Wis. Stat. § 48.415.  The record reflects that Jesse was only adjudicated the father of Toni and Jestina after the termination of parental rights action was filed.  Toni was born on January 13, 1993, and Jestina was born on February 17, 1994.  On April 30, 1996, both children were found to be in need of protection or services.  Both children were returned to their mother’s care briefly on December 12, 1996, but removed again on April 25, 1997.  They have lived in foster care placements since that removal.  Jesse was in jail for committing the crime of robbery from March 30, 1994, to July 31, 2001.  Carolyn testified by deposition that she does not remember what Jesse did to help her while she was pregnant and that he did not live with her after the children were born.  Carolyn further testified in her deposition that Jesse did not give her money for rent, for gas, for utilities or for food.  She stated that on occasion, he would give her food and would watch the children if she had an appointment.
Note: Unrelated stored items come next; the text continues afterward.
(** A trailing line feed is trimmed away again. *)
Lemma trim_line_feed s : trim s = s -> trim (s ++ [10]) = s.
Proof.
  intros Hs.
  assert (no_leading_space s) as H1 by (rewrite <- Hs; apply trim_no_leading_space).
  assert (no_leading_space (rev s)) as H2
    by (rewrite <- Hs; apply trim_no_trailing_space).
  destruct s as [|c s]; [reflexivity|].
  unfold trim. rewrite trimStart_fixed by exact H1.
  remember (c :: s) as t eqn:Ht. clear Ht.
  unfold trimEnd. rewrite rev_app_distr.
  change (trimStart (rev [10] ++ rev t)) with (trimStart (rev t)).
  rewrite trimStart_fixed by exact H2. apply rev_involutive.
Qed.

(** ** The replacement *)

Lemma fence_match_Some s r :
  fence_match s = Some r -> exists t, s = 96 :: 96 :: 96 :: t.
Proof.
  unfold fence_match. destruct (drop_prefix fence s) as [t|] eqn:E; [|discriminate].
  intros _. apply drop_prefix_Some in E. exists t. exact E.
Qed.

Lemma fence_match_None s :
  fence_match s = None <-> startsWith s fence = false.
Proof.
  unfold fence_match, startsWith.
  destruct (drop_prefix fence s); split; intros H; congruence.
Qed.

Lemma replace_fences_match s r :
  fence_match s = Some r -> replace_fences s = replace_fences r.
Proof.
  funelim (replace_fences s); intros H'; try congruence; try discriminate H'.
Qed.

Lemma replace_fences_nil : replace_fences [] = [].
Proof. reflexivity. Qed.

Lemma replace_fences_keep c s :
  fence_match (c :: s) = None ->
  replace_fences (c :: s) = c :: replace_fences s.
Proof.
  remember (c :: s) as t eqn:Ht. revert c s Ht.
  funelim (replace_fences t); intros c0 s0 Ht H'; congruence.
Qed.

(** The output starts with a backtick only where the input does. *)
Lemma replace_fences_backtick s t :
  replace_fences s = 96 :: t -> exists t', s = 96 :: t'.
Proof.
  destruct (fence_match s) as [r|] eqn:E.
  - apply fence_match_Some in E as [u ->]. eauto.
  - destruct s as [|c s]; [discriminate|].
    rewrite replace_fences_keep by exact E. intros H. inversion H. eauto.
Qed.

Lemma replace_fences_two_backticks s t :
  replace_fences s = 96 :: 96 :: t -> exists t', s = 96 :: 96 :: t'.
Proof.
  destruct (fence_match s) as [r|] eqn:E.
  - apply fence_match_Some in E as [u ->]. eauto.
  - destruct s as [|c s]; [discriminate|].
    rewrite replace_fences_keep by exact E. intros H. inversion H as [[Hc Hs]].
    apply replace_fences_backtick in Hs as [t' ->]. eauto.
Qed.

(** No fence survives the replacement, not even one put together from the
    backticks on either side of a removed match. *)
Lemma replace_fences_no_fence s : includes (replace_fences s) fence = false.
Proof.
  funelim (replace_fences s).
  - assumption.
  - reflexivity.
  - rewrite includes_unfold, H, orb_false_r.
    destruct (startsWith (c :: replace_fences s') fence) eqn:S; [|reflexivity].
    apply startsWith_true in S as [r Hr]. inversion Hr as [[Hc Hs]].
    apply replace_fences_two_backticks in Hs as [t' ->].
    pose proof (proj1 (fence_match_None _) e) as S0. rewrite <- Hc in S0.
    assert (startsWith (96 :: 96 :: 96 :: t') fence = true) as S'
      by (apply startsWith_true; exists t'; reflexivity).
    congruence.
Qed.

(** Without a fence there is nothing to replace. *)
Lemma replace_fences_fixed s : includes s fence = false -> replace_fences s = s.
Proof.
  induction s as [|c s IH]; intros H; [reflexivity|].
  rewrite includes_unfold in H. apply orb_false_iff in H as [H1 H2].
  rewrite replace_fences_keep by (apply fence_match_None; exact H1).
  rewrite IH by exact H2. reflexivity.
Qed.

Lemma strip_fences_no_fence text : includes (strip_fences text) fence = false.
Proof.
  unfold strip_fences.
  destruct (trim_substring (replace_fences text)) as (a & b & H).
  apply (includes_substring a _ b). rewrite <- H.
  apply replace_fences_no_fence.
Qed.

Lemma strip_fences_fixed s :
  includes s fence = false -> trim s = s -> strip_fences s = s.
Proof.
  intros H1 H2. unfold strip_fences. rewrite replace_fences_fixed by exact H1.
  exact H2.
Qed.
14            Moreover, Lynn Schlitt, the case worker assigned to this case testified that Jesse did not assume parental responsibility, he failed to establish a substantial parental relationship with the children, and that he failed to exercise any significant responsibility for their daily supervision, education, protection or care.  The social worker assigned to the case, Sara Sack, also testified that Jesse failed to assume parental responsibility.  She testified that she tried to locate Jesse, but could not, and that Jesse never made any contact with her.

15            The trial court found, based on the evidence adduced, that Jesse failed to assume parental responsibility.  Although Jesse was “in and out” of the children’s lives for Toni’s first year of life and Jestina’s first month of life, he was incarcerated the remainder of the time.  There is no evidence that he attempted to establish any type of relationship with the girls during his incarceration.  He did not contact the social worker or provide any assistance.  Moreover, during the time he was not incarcerated, Jesse did not provide the children with any type of monetary support and did not live with them.  This is sufficient evidence to satisfy the statutory standard that he failed to assume parental responsibility and failed to establish any type of substantial relationship.  Accordingly, this court rejects Jesse’s argument that the trial court erroneously exercised its discretion when it entered default judgment.  There was clearly sufficient evidence adduced at the hearing to satisfy the statutory standard.

                        By the Court.—Order affirmed.

                        This opinion will not be published.  See Wis. Stat. Rule 809.23(1)(b)4.

 


 



[1]  This appeal is decided by one judge pursuant to Wis. Stat. § 752.31(2) (1999-2000).

[2]  The alleged father of Roberta is Robert, whose current whereabouts or last known address is unknown.

[3]  Sheila Scharinger was hired by the bureau of Milwaukee child welfare to provide in-home services to Carolyn, and to conduct home visits to ensure that Carolyn was properly caring for her youngest child, Alexandro.